NeoGeographyToolkit / StereoPipeline

The NASA Ames Stereo Pipeline is a suite of automated geodesy & stereogrammetry tools designed for processing planetary imagery captured from orbiting and landed robotic explorers on other planets.
Apache License 2.0
478 stars 168 forks source link

Stereo step 4 :Filtering failed #356

Closed zhaomumu233 closed 2 years ago

zhaomumu233 commented 2 years ago

When I used the SGM algorithm to process Stereo satellite images to obtain DEM, the program broke down on "Stereo Step 4". Error message indicating that the RD. tif file format for a subblock is incorrect. I would like to know what causes the occurrence of this situation, and is there any corresponding treatment? Thank you very much for answering my confusion!

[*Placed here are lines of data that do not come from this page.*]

(** Whatever its outcome, a load has constructed and appended some Books,
    each with a valid status, and done nothing else to the state. *)
Lemma load_data_state (default_id : string) (fp : stream) (st : state) :
  exists bs,
    Forall (fun b => valid_status (status b)) bs
    /\ snd (load_data default_id fp st) = push_all bs st.
Proof.
  unfold load_data, try_except, bind, lift.
  destruct fp as [| doc | e]; simpl.
  { exists []. split; [constructor | reflexivity]. }
  2: { exists []. split; [constructor | destruct e; reflexivity]. }
  destruct (getitem doc "books") as [data | e].
  - destruct (iter data) as [items | e].
    + destruct (for_each_load default_id items st)
        as [(bs & HF & E) | (bs & e & n & _ & HF & E)]; rewrite E.
      * exists bs. split; [exact (items_status _ _ HF) | reflexivity].
      * exists bs. split; [exact (items_status _ _ HF) |].
        destruct e; reflexivity.
    + exists []. split; [constructor | destruct e; reflexivity].
  - exists []. split; [constructor | destruct e; reflexivity].
Qed.

(** C2 fails on the code: a file whose two elements carry the same id is
    loaded to the end, and the Library then holds two Books with that id.
    The dict the method consults for duplicates is never added to. *)
Theorem load_data_duplicate_id (default_id : string) :
  exists st',
    load_data default_id dup_file start = (Ok tt, st')
    /\ books st' = [0; 1]
    /\ id (heap st' 0) = PStr "1"
    /\ id (heap st' 1) = PStr "1".
Proof. eexists. repeat split. Qed.

Lemma all_books_items (items : list pyval) (bs : list Book) :
  Forall2 (fun it b => book_of_item it = Some b) items bs ->
  all_books items = Some bs.
Proof.
  induction 1 as [| it b r bs' Hb _ IH]; simpl; [reflexivity |].
  now rewrite Hb, IH.
Qed.

Lemma chars_nonempty (c : ascii) (r : string) : chars (String c r) <> [].
Proof.
  simpl. destruct (chars r) as [| x xs]; [discriminate |].
  destruct r as [| c' r']; [discriminate |].
  destruct (utf8_cont c'); discriminate.
Qed.

Lemma file_books_loaded (doc data : pyval) (items : list pyval)
  (bs : list Book) :
  getitem doc "books" = Ok data ->
  iter data = Ok items ->
  Forall2 (fun it b => book_of_item it = Some b) items bs ->
  file_books (Parsed doc) = Some bs.
Proof.
  unfold file_books, file_elements, getitem.
  destruct doc as [| | | | | | o]; try discriminate.
  destruct (assoc "books" o) as [data' |]; [| discriminate].
  intro H. injection H as ->.
  destruct data as [| | | | s | l | d]; try discriminate; simpl;
    intro H; injection H as <-; intro HF.
  - destruct s as [| c r]; [now inversion HF |].
    exfalso. pose proof (chars_nonempty c r) as Hne.
    destruct (chars (String c r)) as [| x xs]; [congruence |].
    inversion HF as [| ? ? ? ? Hb]. discriminate.
  - now apply all_books_items.
  - destruct d as [| kv d']; [now inversion HF |].
    exfalso. inversion HF as [| ? ? ? ? Hb]. discriminate.
Qed.

(** C10.  A load that succeeds keeps the Books the Library held, in place and
    unchanged, and appends after them one new Book per element of the file's
    array ([file_books]), in the file's order, with the element's values;
    loading the same file again succeeds and appends the same Books once
    more. *)
Theorem load_data_appends (default_id : string) (fp : stream)
  (st st' : state) :
  load_data default_id fp st = (Ok tt, st') ->
  exists bs,
    file_books fp = Some bs
    /\ books st' = books st ++ seq (next st) (List.length bs)
    /\ map (heap st') (seq (next st) (List.length bs)) = bs
    /\ (forall a, a < next st -> heap st' a = heap st a)
    /\ exists st'',
        load_data default_id fp st' = (Ok tt, st'')
        /\ books st''
           = books st ++ seq (next st) (List.length bs)
                      ++ seq (next st') (List.length bs)
        /\ map (heap st'') (seq (next st) (List.length bs)) = bs
        /\ map (heap st'') (seq (next st') (List.length bs)) = bs.
Proof.
  intro H.
  destruct (load_data_ok_elim default_id fp st st' H)
    as (doc & data & items & bs & -> & Hd & Hi & HF & ->).
  exists bs.
  split; [exact (file_books_loaded doc data items bs Hd Hi HF) |].
  split; [apply push_all_books |].
  split; [apply push_all_new |].
  split; [intros a Ha; now apply push_all_old |].
  exists (push_all bs (push_all bs st)).
  split; [exact (load_data_ok_intro default_id doc data items bs _ Hd Hi HF) |].
  split; [now rewrite !push_all_books, <- app_assoc |].
  split; [| apply push_all_new].
  transitivity (map (heap (push_all bs st)) (seq (next st) (List.length bs)));
    [| apply push_all_new].
  apply map_ext_in. intros a Ha. apply in_seq in Ha.
  apply push_all_old. rewrite push_all_next. lia.
Qed.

The following error information is displayed:

Error:GdalIO: '/ssdnvme/satelliteImage/Result/1-512000_30400_1600_1600/1-512000_30400_1600_1600-RD.tif 'not recognised as a supported file format.(code = 4) GDAL:Failed to open Result/1-RD.tif. Traceback (most recent call last) File"/home/amax/anaconda3/envs/asp/bin/parallel_stereo",line 879,in normal_run('stereo_fltr',args ,msg='%d: Filtering' % step) File"/home/amax/anaconda3/envs/asp/bin/parallel_stereo",line 546,in normal_run raise Exception('Stereo step' + kw['msg'] + 'failed') Exception: Stereo step 4: Filtering failed

oleg-alexandrov commented 2 years ago

It looks that something made the SGM algorithm crash, and it wrote a junk file.

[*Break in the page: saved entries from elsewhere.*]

(** * The Qdrant vector-store adapter of langchaingo

    A shallow embedding of [vectorstores/qdrant] (files [qdrant.go],
    [restapi.go], the options file that declares [applyClientOptions]) and of
    [vectorstores.NilEmbedder], followed by theorems about the payload codec,
    the score threshold, the scroll cursor and the construction of a store.

    Conventions of the embedding:
    - a Go function returning [(T, error)] becomes a computation whose
      outcome is [Ok t], [Err e], or [Panic p] for a run-time panic;
    - network, UUID generation and environment variables are read from an
      environment record [Env]; the requests sent and the UUIDs drawn are
      recorded in a [World] threaded through every effectful function;
    - [map[string]any] is [option (gmap string any)], [None] being the nil
      map. *)

From Stdlib Require Import ZArith Ascii String Floats.SpecFloat.
From stdpp Require Import gmap strings pretty list fin_maps.

Set Warnings "-register-all".

Local Open Scope string_scope.
Local Open Scope list_scope.

(** ** Numbers *)

(** [float32] values are IEEE 754 floats (precision 24, maximal exponent
    128) in the representation of [SpecFloat]; comparisons are the IEEE
    ones, so a NaN is neither [>=] nor [==] to anything. *)
Definition float32 : Type := spec_float.
Definition float64 : Type := spec_float.

Definition f32_zero : float32 := S754_zero false.
Definition f32_one : float32 := S754_finite false 8388608 (-23).

(** Go's [a == b], [a != b], [a < b], [a > b] and [a >= b] on floats. *)
Definition f32_eq (a b : float32) : bool := SFeqb a b.
Definition f32_ne (a b : float32) : bool := negb (SFeqb a b).
Definition f32_lt (a b : float32) : bool := SFltb a b.
Definition f32_gt (a b : float32) : bool := SFltb b a.
Definition f32_ge (a b : float32) : bool := SFleb b a.

Definition Vector : Type := list float32.

(** ** Dynamically typed values

    The values an [any] holds in this package: what [encoding/json] decodes
    into an [any] (nil, bool, float64, string, [[]any], [map[string]any]),
    plus the nil slice and the nil map, which a caller can store in a
    metadata mapping.  The dynamic Go type of a number is not tracked. *)
Inductive any : Type :=
| ANil
| ABool (b : bool)
| ANumber (x : float64)
| AString (s : string)
| ASlice (l : option (list any))
| AMap (m : option (gmap string any)).

(** [map[string]any]; [None] is the nil map. *)
Abbreviation gomap := (option (gmap string any)).

(** [m[k]]: the zero value (the nil interface) when [k] is absent or [m] is nil. *)
Definition mapIndex (m : gomap) (k : string) : any :=
  match m with
  | None => ANil
  | Some g => default ANil (g !! k)
  end.

(** [v != nil] for an interface value [v]. *)
Definition notNil (v : any) : bool :=
  match v with
  | ANil => false
  | _ => true
  end.

(** [m != nil] for a map [m]. *)
Definition mapNotNil (m : gomap) : bool :=
  match m with
  | None => false
  | Some _ => true
  end.

(** [v.(string)] and [v.(map[string]any)]: [None] when the dynamic type differs. *)
Definition assertString (v : any) : option string :=
  match v with
  | AString s => Some s
  | _ => None
  end.

Definition assertMap (v : any) : option gomap :=
  match v with
  | AMap m => Some m
  | _ => None
  end.

(** ** Errors, panics and outcomes *)

Inductive error : Type :=
| ErrMissingTextKey
| ErrEmbedderWrongNumberVectors
| ErrEmbedderIsNil
| ErrEmptyResponse
| ErrInvalidScoreThreshold
| ErrInvalidOptions
| Wrapf (inner : error) (suffix : string)   (* fmt.Errorf("%w<suffix>", inner) *)
| APIError (Task Message : string)
| ForeignError (text : string).             (* an error of a collaborator *)

Fixpoint errorText (e : error) : string :=
  match e with
  | ErrMissingTextKey => "missing text key in vector metadata"
  | ErrEmbedderWrongNumberVectors =>
      "number of vectors from embedder does not match number of documents"
  | ErrEmbedderIsNil => "embedder is NilEmbedder"
  | ErrEmptyResponse => "empty response"
  | ErrInvalidScoreThreshold => "score threshold must be between 0 and 1"
  | ErrInvalidOptions => "invalid options"
  | Wrapf inner suffix => errorText inner +:+ suffix
  | APIError task message => task +:+ ": " +:+ message
  | ForeignError text => text
  end.

Global Instance error_eq_dec : EqDecision error.
Proof. solve_decision. Defined.

(** [errors.Is(e, target)]. *)
Fixpoint errors_Is (e target : error) : bool :=
  if decide (e = target) then true
  else match e with
       | Wrapf inner _ => errors_Is inner target
       | _ => false
       end.

Inductive panic : Type :=
| IndexOutOfRange
| InterfaceConversion
| NilDereference.

Inductive outcome (A : Type) : Type :=
| Ok (a : A)
| Err (e : error)
| Panic (p : panic).
Arguments Ok {A} a.
Arguments Err {A} e.
Arguments Panic {A} p.

(** ** Data of the adapter *)

(** [schema.Document]. *)
Record Document : Type := mkDocument {
  PageContent : string;
  Metadata : gomap;
  Score : float32
}.

(** [embeddings.Embedder], by dynamic type: [vectorstores.NilEmbedder] or
    any other implementation, given by its two methods. *)
Inductive Embedder : Type :=
| NilEmbedder
| OtherEmbedder (embedDocuments : list string -> outcome (list Vector))
                (embedQuery : string -> outcome Vector).

Record Store : Type := mkStore {
  embedder : option Embedder;
  useCloud : bool;
  apiKey : string;
  baseURL : string;
  collectionName : string;
  contentKey : string;
  metadataKey : string;
  indexKeys : list string;
  collectionConfig : gomap
}.

(** [Store{}]. *)
Definition zeroStore : Store :=
  {| embedder := None; useCloud := false; apiKey := ""; baseURL := "";
     collectionName := ""; contentKey := ""; metadataKey := "";
     indexKeys := []; collectionConfig := None |}.

Record point : Type := mkPoint {
  pVector : Vector;
  pPayload : gomap;
  pID : string
}.

Record scoredPoint : Type := mkScoredPoint {
  spID : string;
  spVersion : Z;
  spScore : float32;
  spPayload : gomap;
  spVector : Vector
}.

Record queriesResponse : Type := mkQueriesResponse {
  qrTime : float32;
  qrStatus : string;
  qrResult : list scoredPoint
}.

Record queryPayload : Type := mkQueryPayload {
  qWithVector : bool;
  qWithPayload : bool;
  qVector : Vector;
  qLimit : Z;
  qFilter : any;
  qScoreThreshold : float32
}.

Record scrollResult : Type := mkScrollResult {
  srPoints : list point;
  srNextPageOffset : option string      (* *string *)
}.

Record scrollResponse : Type := mkScrollResponse {
  scTime : float32;
  scStatus : string;
  scResult : option scrollResult        (* *scrollResult *)
}.

Record ScrollPointsRequest : Type := mkScrollPointsRequest {
  Offset : string;
  Limit : Z;
  Filter : any;
  WithPayload : bool;
  WithVector : bool
}.

(** ** The wire *)

(** The payload handed to [doRequest], by call site. *)
Inductive RequestBody : Type :=
| UpsertBody (points : list point)
| DeleteBody (filter : any)
| CollectionBody (config : gmap string any)
| IndexBody (fields : gmap string string)
| QueryBody (q : queryPayload)
| ScrollBody (req : option ScrollPointsRequest).

Record Request : Type := mkRequest {
  reqMethod : string;
  reqURL : string;
  reqApiKey : string;
  reqBody : RequestBody
}.

(** A response body, by what each of its readers in the package obtains
    from it: [io.Copy] into a buffer, and [json.Decoder.Decode] into a
    [queriesResponse] or a [scrollResponse]. *)
Record Body : Type := mkBody {
  readAll : error + string;
  decodeQueries : error + queriesResponse;
  decodeScroll : error + scrollResponse
}.

(** The collaborators: environment variables, the UUID generator (the value
    of the [n]-th call), [json.Marshal], [http.NewRequestWithContext] and
    [http.DefaultClient.Do] (which may depend on the requests sent before). *)
Record Env : Type := mkEnv {
  getenv : string -> string;
  uuidNew : nat -> string;
  jsonMarshal : RequestBody -> option error;
  newRequest : string -> string -> option error;
  httpDo : list Request -> Request -> error + (Z * Body)
}.

Record World : Type := mkWorld {
  requests : list Request;     (* requests sent so far, oldest first *)
  uuidsDrawn : nat             (* calls to uuid.New so far *)
}.

Definition M (A : Type) : Type := World -> outcome A * World.

Definition ret {A} (a : A) : M A := fun w => (Ok a, w).
Definition fail {A} (e : error) : M A := fun w => (Err e, w).
Definition throw {A} (p : panic) : M A := fun w => (Panic p, w).

Definition bind {A B} (m : M A) (k : A -> M B) : M B :=
  fun w =>
    match m w with
    | (Ok a, w') => k a w'
    | (Err e, w') => (Err e, w')
    | (Panic p, w') => (Panic p, w')
    end.

(** A call whose returned error is dropped ([f(...)] as a statement). *)
Definition discard {A} (m : M A) : M unit :=
  fun w =>
    match m w with
    | (Panic p, w') => (Panic p, w')
    | (_, w') => (Ok tt, w')
    end.

Definition lift {A} (o : outcome A) : M A := fun w => (o, w).

Declare Scope go_scope.
Delimit Scope go_scope with go.
Notation "x <- m ;; k" := (bind m (fun x => k))
  (at level 100, m at next level, right associativity) : go_scope.
Local Open Scope go_scope.

(** [http.StatusOK]. *)
Definition StatusOK : Z := 200.
Definition MethodPut : string := "PUT".
Definition MethodPost : string := "POST".

(** ** [vectorstores]: the nil embedder and the per-call options *)

(** [float32(0.0000001)]. *)
Definition nilComponent : float32 := S754_finite false 14073749 (-47).

Definition NewNilVector : Vector := replicate 1536 nilComponent.

Definition EmbedDocuments (e : Embedder) (texts : list string) : outcome (list Vector) :=
  match e with
  | NilEmbedder => Ok (map (fun _ => NewNilVector) texts)
  | OtherEmbedder embedDocuments _ => embedDocuments texts
  end.

Definition EmbedQuery (e : Embedder) (text : string) : outcome Vector :=
  match e with
  | NilEmbedder => Ok NewNilVector
  | OtherEmbedder _ embedQuery => embedQuery text
  end.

SGM can be quite memory-intensive, and this can happen if it expects more memory than what your machine has.

This can happen, if, for example, your input images have clouds, or very black areas, etc, which confuse it.

You can try re-running SGM with, for example, --corr-memory-limit-mb 3000, which would use only 3GB per process (approximately). Or even less. (That may result in good data being ignored too if pushed too low.)

You can also try using parallel_stereo with fewer processes, so a smaller value for the --processes variable.

You can also run 'top' on the system and see where it is running into issues.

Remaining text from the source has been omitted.